With Olympus, Karate Combat finds its legs

Discussion in 'Karate' started by Mitlov, Jul 30, 2018.

  1. Mitlov

    Mitlov Shiny

    The organizers have uploaded the full 75 minute event to YouTube:



    I know there was a previous thread about Karate Combat when it was first announced and they had their first event, but this is different enough and significant enough for it to deserve its own thread in my opinion.

    Thoughts:

    A lot of the silly stuff, like the exotic cars and the over-the-top trash talk, is gone. Same with the talk from the commentators about "real-time DNA monitoring" and other literal nonsense.

    It's very obvious people are coming from karate. If you're a karateka and know what you're looking at, you're definitely seeing karate technique and strategy.
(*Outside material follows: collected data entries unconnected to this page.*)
(* ===== verification/Prelude.v ===== *)
(** * Verification of the transaction core of a PostgreSQL 12.2 fork

    The repository is PostgreSQL 12.2 ([src/postgresql-12.2]) with a change to
    [src/backend/tcop/postgres.c] that sends some queries to a hypergraph
    server.  The development models that change and the transaction core of
    the server it lives in: who gets which transaction id, what the commit log
    and the array of running transactions say about it, which tuple versions a
    snapshot sees, which locks processes hold and wait for, the pool of buffers
    that holds the pages they all work on, and the state machine of [xact.c] that
    drives transactions.

    ** Parts and files

    - [Hyper.v]: the functions the fork adds ([isHyper], [findCommand],
      [createXML], [query_rewrite]) as runs of external calls with undefined
      behaviour as an outcome.  [Startup.v]: [connectToHGDB] at the head of
      [PostgresMain], as interaction trees.
    - [Transam.v], [Varsup.v]: 32-bit and 64-bit transaction ids and their
      circular order ([transam.h], [transam.c]); [GetNewTransactionId] and
      [SetTransactionIdLimit] ([varsup.c]) as two critical sections and a step
      relation over many backends.
    - [Clog.v]: status bits, [pg_subtrans] and the status queries
      ([clog.c], [subtrans.c], [transam.c]).  A commit of a tree is the list of
      the page states another backend can see.
    - [Htup.v], [Combocid.v], [Snapshot.v], [Visibility.v]: tuple headers
      ([htup_details.h]), combo command ids ([combocid.c]), snapshots
      ([snapmgr.c]) and every [HeapTupleSatisfies] routine
      ([heapam_visibility.c]) as programs that run while other transactions
      end.  [VisibilityProofs.v] proves them against a specification without
      hint bits, from the interface [XactLaws].
    - [ProcArray.v]: the array of running transactions ([procarray.c]).
    - [Lwlock.v]: lightweight locks ([lwlock.c]), one lock and its processes at
      the grain of atomic operations, in any interleaving.  [LwlockInv.v]: the
      state word and the invariant.  [LwlockWord.v], [LwlockLists.v],
      [LwlockWake.v], [LwlockVar.v]: that each step keeps its parts.
      [LwlockRuns.v]: what follows for every reachable state.
    - [Words.v]: words of flags and counters, shared by the next two parts.
    - [Bufhdr.v], [Bufmgr.v]: the shared buffer pool ([bufmgr.c], [freelist.c],
      [buf_table.c], [buf_init.c], [buf_internals.h]).  A header is the 32-bit
      word of the code; a process is at one of some sixty points of a routine,
      and a step is a section under a header's spinlock or the strategy
      spinlock, a loop that compares and swaps, an operation on the mapping
      table, or the acquisition of a lightweight lock.  [BufInv.v]: the
      invariant, and the facts that a process relies on at each point.
      [BufSteps.v]: what a step may do to a buffer, the table and the disk.
      [BufLocal.v], [BufTurn.v]: what it does for the process itself, and that
      no check fails.  [BufStable.v]: that it leaves what others rely on.
      [BufRuns.v]: the invariant in every reachable state.  [BufMemory.v]: the
      refinement of a memory of pages.  [BufSweep.v]: the clock sweep.
      [BufWait.v]: cleanup locks.  [BufClaims.v]: what callers may rely on, and
      concrete runs.
    - [Lock.v]: the shared lock table ([lock.c], [proc.c]): one function for
      each critical section.  [LockInv.v]: its invariant.  [LockOps.v]: every
      routine fails no assertion, does what it should and keeps the invariant.
      [LockRuns.v]: the critical sections and the deadlock check as steps, in
      any order, from start-up on.
    - [Deadlock.v]: the deadlock detector ([deadlock.c], [CheckDeadLock] of
      [proc.c]), which runs with all partition locks held.  [DeadlockGraph.v]:
      the waits-for graph and [FindLockCycle].  [DeadlockTopo.v]: [TopoSort].
      [DeadlockOrders.v]: constraints, wait orders and other rearrangements.
      [DeadlockSearch.v]: [TestConfiguration] and [DeadLockCheckRecurse].
      [DeadlockProofs.v]: the application of a rearrangement and the whole
      check.  [DeadlockRuns.v]: what it promises in the states of [LockRuns].
    - [Xact.v]: [xact.c].  The stack of [TransactionStateData] is [top] and
      [subs]; a call of another module is an event of a trace that may raise
      an error and returns a value of the environment [Env].  [XactLogic.v]:
      the invariant [Inv] and a program logic in which every statement is also
      about all error exits.  [XactTop.v], [XactSub.v]: triples of the routines
      for transactions and subtransactions.  [XactCommands.v], [XactBlocks.v]:
      the commands.  [XactRuns.v]: all commands as one type, the machine of
      block states they refine, and runs with errors, recovery and exit.
      [XactXids.v]: which ids are current, in a backend and in its workers.

    Every definition keeps the name of the C function, type or macro it
    models; a C function whose body is split has helper definitions named
    after what they do.  Integers are [Z] with the conversions of C written
    out; pointers to list nodes are positions of a list; [elog] and [Assert]
    are outcomes.

    ** What the theorems show

    - Hypergraph routing: what is routed, what is sent, where the C code has
      no defined behaviour, and that the message loop is never reached.
    - Transaction ids: the circular order agrees with the order of 64-bit ids
      inside half the id space; limits stop the assignment before wraparound.
    - Commit log: setting a status changes that status only; a tree commits
      atomically for every reader; caching answers is transparent.
    - Visibility: each routine gives the answer of the specification whatever
      hint bits are set and whatever commits meanwhile; hint bits stay
      truthful; vacuum removes only what no snapshot sees.
    - Running transactions: a snapshot contains what runs, the in-progress
      test is exact, the removal horizon is safe, and ending transactions
      keeps the array well formed.
    - Lightweight locks: an exclusive holder is alone, nobody sleeps for ever on
      a free lock or for a change of its variable that has been made, and no
      assertion fails, in every interleaving.
    - Buffers: whatever the interleaving and the failures, the pool and the disk
      are one page for each tag, which only clients change; a read returns the
      page it was asked for; the log is flushed before a page is written; pins,
      I/O, tags and the table agree, and the table does not outgrow its space; no
      assertion fails; the sweep ends; a cleanup lock is had alone and its waiter
      is woken up.  A late wraparound makes the reported position of the sweep go
      back.
    - Locks: in every state that the lock manager reaches, lock groups do not
      hold conflicting locks, all counters, masks, lists and queues agree, and
      every waiter has a reason to wait; requests and releases do what they
      say; and one leak of a process slot.
    - Deadlocks: the search finds exactly the cycles of the waits-for graph,
      the sort of a queue satisfies the constraints whenever an order does, and
      the check fails no assertion, resolves every deadlock that it does not
      report, and reports none that a rearrangement would resolve.
    - Transactions: every command refines the machine of block states or ends
      in an error that keeps the invariant, no [Assert] fails in any run,
      recovery and exit terminate, no id is reported both committed and
      aborted, COMMIT reports the whole tree, ROLLBACK TO restores its
      savepoint, the test for current ids is exact and agrees in parallel
      workers; and two places where the code does less than it means to.

    ** Bounds and fuel

    Loops that C writes with [while] or recursion take fuel: the number of
    levels for the recursions of [xact.c] (each pops one), the length of the
    array for searches, the depth of a subtransaction for walks over parents.
    The search for a cycle visits each lock group once and the search for a
    configuration adds a constraint at each level, so [MaxBackends + 2] is
    enough for both; the sort of a queue puts out a process in every round.
    A process sweeps alone through at most six rounds of three steps for each
    buffer.  A header counts pins in 18 bits, which [MAX_BACKENDS] fits.
    Each theorem either shows that the fuel is enough or has it as the stated
    bound.  The loop of [CommitTransaction] over deferred triggers and portals
    ends because of other modules; [EnvLaws] says so.

    ** Assumptions about other code

    [EnvLaws] (ids handed out are valid and new, the commit log remembers, the
    security context is clear at top level) and [XactLaws] (a transaction that
    is over stays over, with one outcome) are type classes with instances for
    concrete environments.

    ** Not modelled

    Calls out of [xact.c] do not call back into it.  Work under a lightweight
    lock is an atomic step outside [Lwlock.v], which shows that such locks
    exclude each other; it takes accesses of shared memory as sequentially
    consistent, and leaves out the array of all locks that a process holds.  WAL, disk and network are calls
    without content, but for the buffer pool: there the disk is a map from tags
    to pages, the log has an inserted, a flushed and a redo position, and the
    lightweight locks a process holds follow from its point in a routine.  Of
    the buffer pool, rings of buffers, local buffers, the zeroing modes and the
    extension of relations, the loops of checkpoints and of the background
    writer, writeback and recovery are left out; its clients are taken to follow
    the rules for locking and pinning pages.
    The deadlock detector is shown correct for at most [MaxBackends] lock
    groups, the size of its arrays; [too_many_groups] runs it with more.
    Of the lock manager, the table of local locks, the fast path for weak
    relation locks and two-phase records are left out; a step of [LockRuns]
    asks only for locks that the process does not hold yet, which the table of
    local locks ensures.  The rest of the server (parser, planner, executor, access methods,
    storage managers, predicate locks, replication), the client programs, and the Java programs of the
    repository are outside this development. *)

From stdpp Require Export base tactics list strings numbers option.
From stdpp Require Export sets gmap.
From Stdlib Require Export ZArith Lia.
The allegation many people make that when karate folks do a full contact event, "all you get is bad boxing," definitely wasn't true here. For example...

    A lot of people will claim that Tebuev got his KO with a sloppy haymaker, but when you watch the replay, it was a textbook ridge-hand, striking with the forearm just above the wrist

    While it is full contact, the referees were much faster to stop a fight than in some recent UFC events. This is a personal preference thing, but I appreciated that this didn't end with blood smeared all over the canvas and both people looking like they'd gone through a car crash without a seat belt.

    The main event was profoundly anticlimactic (ah well, this sometimes happens in any athletic event), but several of the fights leading up to it were really good to watch.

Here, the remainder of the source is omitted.